In February, the city council appointed an ad hoc committee to study potential reforms for city commissions, especially the fledgling Youth Commission, which has been plagued by meeting cancellations and commissioner absenteeism since its formation in 2017.
During its 2017-2018 term, 44% of Youth Commission meetings were cancelled because not enough commissioners showed up to form a quorum. The situation has worsened during the 2018-2019 term: every Youth Commission meeting from November through June was cancelled due to insufficient attendance by commissioners. That’s an 80% cancellation rate.
Currently, the Youth Commission is comprised of 21 members within the following age brackets: 14-17, 18- 21 and 22-26.
The ad hoc committee – comprised of Mayor Pro Tem Lucille Kring and Councilmembers Jordan Brandman and Jose Moreno – have made the common sense recommendation of eliminating the 22-26 age bracket and reducing the number of commissioners to 14.
The committee further recommends the mayor and each council member either nominate one commissioner from each of the 14-17 and 18-21 age brackets, or two commissioners from a single 14-21 age bracket.
So far, so good.
However, according to the staff report, Councilmembers Brandman and Moreno proposed handing the Youth Commission the power to allocate city funds:
Funding: Provide the commission with funding and create a program that allows the Youth Commission to evaluate and allocate funding to a local non-profit or school program that benefits the youth of Anaheim (recommended by Council Members Brandman and Moreno).
This is a bad idea.
It’s one thing to establish a Youth Commission in order to advise the City Council on issues and matters related to Anaheim youth.

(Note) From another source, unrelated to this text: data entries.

(** Without the classifier the channel verdict decides nothing.  Two
    runs fed the same distances at the same times, with arbitrary carry
    classes and confidences, return the same actions and end in the same
    state up to the labels. *)
Theorem channel_verdict_irrelevant c evs evs' :
  Forall2 same_reading evs evs' ->
  actions (exec false c evs).1 = actions (exec false c evs').1 /\
  unlabelled (exec false c evs).2 (exec false c evs').2.
Proof.
  unfold exec.
  assert (forall s s', actions s.1 = actions s'.1 -> unlabelled s.2 s'.2 ->
            Forall2 same_reading evs evs' ->
            actions (exec_from false s evs).1 = actions (exec_from false s' evs').1 /\
            unlabelled (exec_from false s evs).2 (exec_from false s' evs').2) as Hgen;
    [|by apply Hgen].
  intros s s' Ha Hu H. revert s s' Ha Hu.
  induction H as [|e e' evs evs' He _ IH]; intros s s' Ha Hu; [done|].
  destruct (step_proper _ _ Hu _ _ He) as [Hs1 Hs2].
  apply IH; [|exact Hs1]. exact (f_equal2 cons Hs2 Ha).
Qed.

Lemma channel_verdict_irrelevant_witness :
  actions (exec false None walk_up).1 =
  actions (exec false None [EvFeed 1000 200 3 f32_2_61; EvFeed 1192 90 2 f32_2_61;
                            EvFeed 1384 80 1 f32_2_61]).1.
Proof.
  apply (channel_verdict_irrelevant None walk_up). repeat constructor.
Defined.

End NoClassifier.
Definition satellite_pair (s : satellite) (now_ms : Z) : option (Z * Z * Z) :=
  if negb (report_fresh s now_ms) then None
  else match ring_find s (sat_peer_block s) now_ms with
       | None => None
       | Some mine => Some (sm_mm mine, sat_peer_mm s, sat_peer_block s)
       end.

Definition satellite_verdict (s : satellite) (now_ms : Z) : fusion_verdict :=
  if negb (fresh s now_ms) then no_verdict
  else match ring_find s (sat_peer_block s) now_ms with
       | None => no_verdict
       | Some mine =>
           if sat_self_is_inside s
           then fusion_eval (Some (sat_cfg s)) (sm_mm mine) (sat_peer_mm s)
           else fusion_eval (Some (sat_cfg s)) (sat_peer_mm s) (sm_mm mine)
       end.

Definition satellite_peer_mm (s : satellite) (now_ms : Z) : Z :=
  if negb (fresh s now_ms) then -1 else sat_peer_mm s.

Definition satellite_may_predict (s : option satellite) (now_ms : Z) : bool :=
  match s with
  | None => true
  | Some s =>
      if negb (fresh s now_ms) then true
      else match ring_find s (sat_peer_block s) now_ms with
           | None => true
           | Some _ => fusion_may_predict (Some (satellite_verdict s now_ms))
           end
  end.

Definition satellite_may_passive_unlock (s : option satellite) (now_ms : Z) : bool :=
  match s with
  | None => true
  | Some s =>
      if negb (fresh s now_ms) then true
      else match ring_find s (sat_peer_block s) now_ms with
           | None => true
           | Some _ => fusion_may_passive_unlock (Some (satellite_verdict s now_ms))
           end
  end.

(** ** More than one satellite

    [struct ultrawidelock_satellite_set] is its [peer] array. *)

Definition satellite_set : Type := list satellite.

Definition satellite_set_init (bias : list Z) (cfg : option (list fusion_cfg))
    (stale_ms : Z) (self_is_inside : bool) : satellite_set :=
  map (fun i => satellite_init (nth i bias 0) (cfg ≫= fun l => l !! i) stale_ms self_is_inside)
      (seq 0 SATELLITE_MAX_ROLES).

Definition satellite_set_report (set : satellite_set)
    (role peer_mm peer_block now_ms : Z) : satellite_set :=
  if (role <? 1) || (Z.of_nat SATELLITE_MAX_ROLES <? role) then set
  else alter (fun s => satellite_report s peer_mm peer_block now_ms)
             (Z.to_nat (role - 1)) set.

Definition satellite_set_observe (set : satellite_set)
    (self_mm self_block now_ms : Z) : satellite_set :=
  map (fun s => satellite_observe s self_mm self_block now_ms) set.

(** The loop of the set verdict over the verdicts of the roles, with its
    [definite] and [abstain] variables. *)
Fixpoint set_verdict_loop (vs : list fusion_verdict)
    (definite abstain : option fusion_verdict) : fusion_verdict :=
  match vs with
  | [] => match definite with
          | Some d => d
          | None => default no_verdict abstain
          end
  | v :: vs =>
      if negb (geometry_ok v) then set_verdict_loop vs definite abstain
      else if bool_decide (v_side v = SIDE_UNKNOWN)
      then set_verdict_loop vs definite
             (match abstain with None => Some v | Some _ => abstain end)
      else match definite with
           | None => set_verdict_loop vs (Some v) abstain
           | Some d => if bool_decide (v_side v = v_side d)
                       then set_verdict_loop vs definite abstain
                       else no_verdict
           end
  end.

Definition satellite_set_verdict (set : option satellite_set) (now_ms : Z) : fusion_verdict :=
  match set with
  | None => no_verdict
  | Some set => set_verdict_loop (map (fun s => satellite_verdict s now_ms) set) None None
  end.

Definition satellite_set_may_predict (set : option satellite_set) (now_ms : Z) : bool :=
  match set with
  | None => true
  | Some set => forallb (fun s => satellite_may_predict (Some s) now_ms) set
  end.

Definition satellite_set_may_passive_unlock (set : option satellite_set) (now_ms : Z) : bool :=
  match set with
  | None => true
  | Some set => forallb (fun s => satellite_may_passive_unlock (Some s) now_ms) set
  end.

(** The first role with something fresh to say. *)
Definition satellite_set_peer_mm (set : option satellite_set) (now_ms : Z) : Z :=
  match set with
  | None => -1
  | Some set =>
      default (-1) (List.find (fun mm => 0 <=? mm)
                      (map (fun s => satellite_peer_mm s now_ms) set))
  end.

But giving teenagers access to the city’s checkbook? At least half of the newly-fangled Youth Commission will be minors. Regardless of how enthusiastic, sincere and public-spirited they are, it is unwise to authorize a body of unelected teenagers to dole out public money to applicants. Should the Youth Commission be given the power of the purse when simply holding meetings has proven too big a challenge?
The city council would be prudent to shelve that recommendation.